**Records for the task:**
(** * hawaiidashboard: the metric-loading and chart-rendering pipeline

    A shallow embedding of the two script variants of the dashboard,

    - [Site]  : src/site/assets/main.js (themed, with download links and a
                tooltip formatter, four panels),
    - [Plain] : src/unnamed/part_000    (unstyled, two panels),

    over a small model of the JavaScript values the scripts handle, the
    document they write to, and the two asynchronous collaborators they
    call ([fetch] and the charting library). *)

From Stdlib Require Import ZArith QArith Ascii String DecimalString.
From stdpp Require Import gmap strings list fin_maps.

Local Open Scope string_scope.
Local Open Scope Z_scope.

Set Warnings "-register-all".

(** ** The host: numbers and dates

    JavaScript numbers are IEEE doubles and their textual forms are
    produced by the runtime ([Number::toString], [Intl] number and date
    formatting, [Date.parse]).  None of the scripts computes with numbers;
    they only pass them around and ask the runtime to print them.  The
    runtime services are therefore an interface. *)

Class Host := {
  (** the Number type *)
  num : Type;
  (** the Number for an integer; used for [ToNumber(null)], [ToNumber(true)] *)
  number_of_Z : Z -> num;
  (** [ToBoolean] on a Number: false exactly at zero and NaN *)
  number_truthy : num -> bool;
  (** [Number::toString], the conversion a template literal applies *)
  number_toString : num -> string;
  (** [n.toLocaleString(undefined, {maximumFractionDigits: d})]: the
      runtime's default locale, grouping included; [None] leaves the
      option unset *)
  number_toLocaleString : num -> option nat -> string;
  (** the time value of a valid Date *)
  time : Type;
  (** [TimeClip]: the time value of a Number, [None] for NaN *)
  time_clip : num -> option time;
  (** [Date.parse]: [None] for NaN *)
  Date_parse : string -> option time;
  (** [Date.prototype.toLocaleString()] of a valid Date, in the viewer's
      locale and time zone *)
  time_toLocaleString : time -> string
}.

(** ** Characters that a string literal cannot hold directly *)

Definition dq : string := String "034"%char "".
Definition nl : string := String "010"%char "".

(** [q s] is [s] between double quotes, as in [href="..."]. *)
Definition q (s : string) : string := dq +:+ s +:+ dq.

Section Values.
Context `{host : Host}.

(** ** JavaScript values

    What [res.json()] can produce, plus [undefined], which property access
    produces.  Objects keep their members in document order. *)

Inductive value : Type :=
| VUndef
| VNull
| VBool (b : bool)
| VNum (n : num)
| VStr (s : string)
| VArr (items : list value)
| VObj (members : list (string * value)).

(** [ToBoolean]. *)
Definition truthy (v : value) : bool :=
  match v with
  | VUndef | VNull => false
  | VBool b => b
  | VNum n => number_truthy n
  | VStr s => negb (String.eqb s "")
  | VArr _ | VObj _ => true
  end.

(** [a || b]. *)
Definition js_or (a b : value) : value := if truthy a then a else b.

(** The first member named [k]. *)
Fixpoint member (k : string) (ms : list (string * value)) : value :=
  match ms with
  | [] => VUndef
  | (k', v) :: r => if String.eqb k k' then v else member k r
  end.

(** Whether an object has a member named [k] of its own. *)
Definition has_own (k : string) (ms : list (string * value)) : bool :=
  existsb (fun kv => String.eqb k (fst kv)) ms.

(** Errors the scripts can see.  [Error] is what [loadMetric] throws
    itself; the other classes are raised by the runtime or by a
    collaborator. *)
Inductive error : Type :=
| Error (message : string)
| TypeError (message : string)
| SyntaxError (message : string)
| ReferenceError (message : string).

(** [ToString], the conversion applied by [${...}] and by [" " + x].
    [Array.prototype.toString] joins with commas and prints [null] and
    [undefined] members as nothing.  An object is converted through its
    [toString] method: the inherited one prints [[object Object]]; an
    own member named [toString] hides it, and as no member of parsed
    JSON is callable (and neither [valueOf] gives a primitive) the
    conversion then throws. *)
Fixpoint ToString (v : value) : error + string :=
  match v with
  | VUndef => inr "undefined"
  | VNull => inr "null"
  | VBool true => inr "true"
  | VBool false => inr "false"
  | VNum n => inr (number_toString n)
  | VStr s => inr s
  | VArr items =>
      (fix join (l : list value) : error + string :=
         match l with
         | [] => inr ""
         | x :: r =>
             match match x with
                   | VUndef | VNull => inr ""
                   | _ => ToString x
                   end with
             | inl e => inl e
             | inr sx =>
                 match r with
                 | [] => inr sx
                 | _ =>
                     match join r with
                     | inl e => inl e
                     | inr sr => inr (sx +:+ "," +:+ sr)
                     end
                 end
             end
         end) items
  | VObj ms =>
      if has_own "toString" ms
      then inl (TypeError "Cannot convert object to primitive value")
      else inr "[object Object]"
  end.

(** The values [ToString] converts: no object with a [toString] member
    of its own, in an array neither. *)
Fixpoint printable (v : value) : bool :=
  match v with
  | VArr items => forallb printable items
  | VObj ms => negb (has_own "toString" ms)
  | _ => true
  end.

(** [v.k] for the property names the scripts read ([years], [hawaii],
    [other_states_avg], [title], [unit], [source], [notes], [human_url],
    [last_updated_utc]).  None of them is defined on a primitive's or an
    array's prototype, so reading one from a non-object gives
    [undefined]; reading from [null] or [undefined] throws. *)
Definition get_field (v : value) (k : string) : error + value :=
  match v with
  | VUndef => inl (TypeError ("Cannot read properties of undefined (reading '" +:+ k +:+ "')"))
  | VNull => inl (TypeError ("Cannot read properties of null (reading '" +:+ k +:+ "')"))
  | VObj ms => inr (member k ms)
  | _ => inr VUndef
  end.

(** [new Date(v)]: the time value, [None] for an invalid Date.  A string
    is parsed; [undefined] is NaN; [null] and booleans go through
    [ToNumber]; arrays and objects go through [ToPrimitive], which for
    JSON data ends in the [toString] method and so throws where
    [ToString] does. *)
Definition new_Date (v : value) : error + option time :=
  match v with
  | VUndef => inr None
  | VNull => inr (time_clip (number_of_Z 0))
  | VBool b => inr (time_clip (number_of_Z (if b then 1 else 0)))
  | VNum n => inr (time_clip n)
  | VStr s => inr (Date_parse s)
  | VArr _ | VObj _ =>
      match ToString v with
      | inl e => inl e
      | inr s => inr (Date_parse s)
      end
  end.

(** [d.toLocaleString()] on a Date. *)
Definition Date_toLocaleString (d : option time) : string :=
  match d with
  | None => "Invalid Date"
  | Some t => time_toLocaleString t
  end.

End Values.

(** ** The chart configuration handed to the charting library

    The object literal of [makeLineChart].  A property that one of the two
    variants leaves out is an option that is [None] there. *)

Section Charts.
Context `{host : Host}.

Record Dataset := {
  label : string;
  data : value;
  borderColor : option string;
  backgroundColor : option string;
  borderWidth : Z;
  borderDash : option (list Z);
  tension : Q;
  pointRadius : option Z
}.

(** [ctx.parsed.y] as the charting library's linear scale parses a data
    point: a Number, or [null] for a missing point. *)
Inductive parsed : Type :=
| PNull
| PUndefined
| PNumber (n : num).

(** The argument of the tooltip's [label] callback: one row of the
    tooltip. *)
Record TooltipItem := {
  dataset : Dataset;
  parsed_y : parsed
}.

Record TitleOpts := {
  display : bool;
  text : value
}.

Record ChartOptions := {
  responsive : bool;
  interaction_mode : string;
  interaction_intersect : bool;
  plugins_title : TitleOpts;
  legend_position : string;
  tooltip_label : option (TooltipItem -> error + string);
  y_title : TitleOpts;
  y_ticks_callback : value -> value;
  x_autoSkip : bool;
  x_maxTicksLimit : Z
}.

Record ChartData := {
  labels : value;
  datasets : list Dataset
}.

Record ChartConfig := {
  chart_type : string;
  chart_data : ChartData;
  chart_options : ChartOptions
}.

(** A 2d drawing context is known by the canvas it belongs to. *)
Inductive context2d : Type :=
| Ctx2d (canvas_id : string).

(** A constructed chart. *)
Record Chart := {
  chart_ctx : option context2d;
  chart_config : ChartConfig
}.

(** The number of points of a series. *)
Definition point_count (v : value) : option nat :=
  match v with
  | VArr items => Some (length items)
  | _ => None
  end.

End Charts.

**Exercise details:**
Beginning at the line above with "locale and time zone *)" and finishing at the line with "(items : list value)", return each line exactly and return nothing else.

**Response to this task:**
      locale and time zone *)
  time_toLocaleString : time -> string
}.

(** ** Characters that a string literal cannot hold directly *)

Definition dq : string := String "034"%char "".
Definition nl : string := String "010"%char "".

(** [q s] is [s] between double quotes, as in [href="..."]. *)
Definition q (s : string) : string := dq +:+ s +:+ dq.

Section Values.
Context `{host : Host}.

(** ** JavaScript values

    What [res.json()] can produce, plus [undefined], which property access
    produces.  Objects keep their members in document order. *)

Inductive value : Type :=
| VUndef
| VNull
| VBool (b : bool)
| VNum (n : num)
| VStr (s : string)
| VArr (items : list value)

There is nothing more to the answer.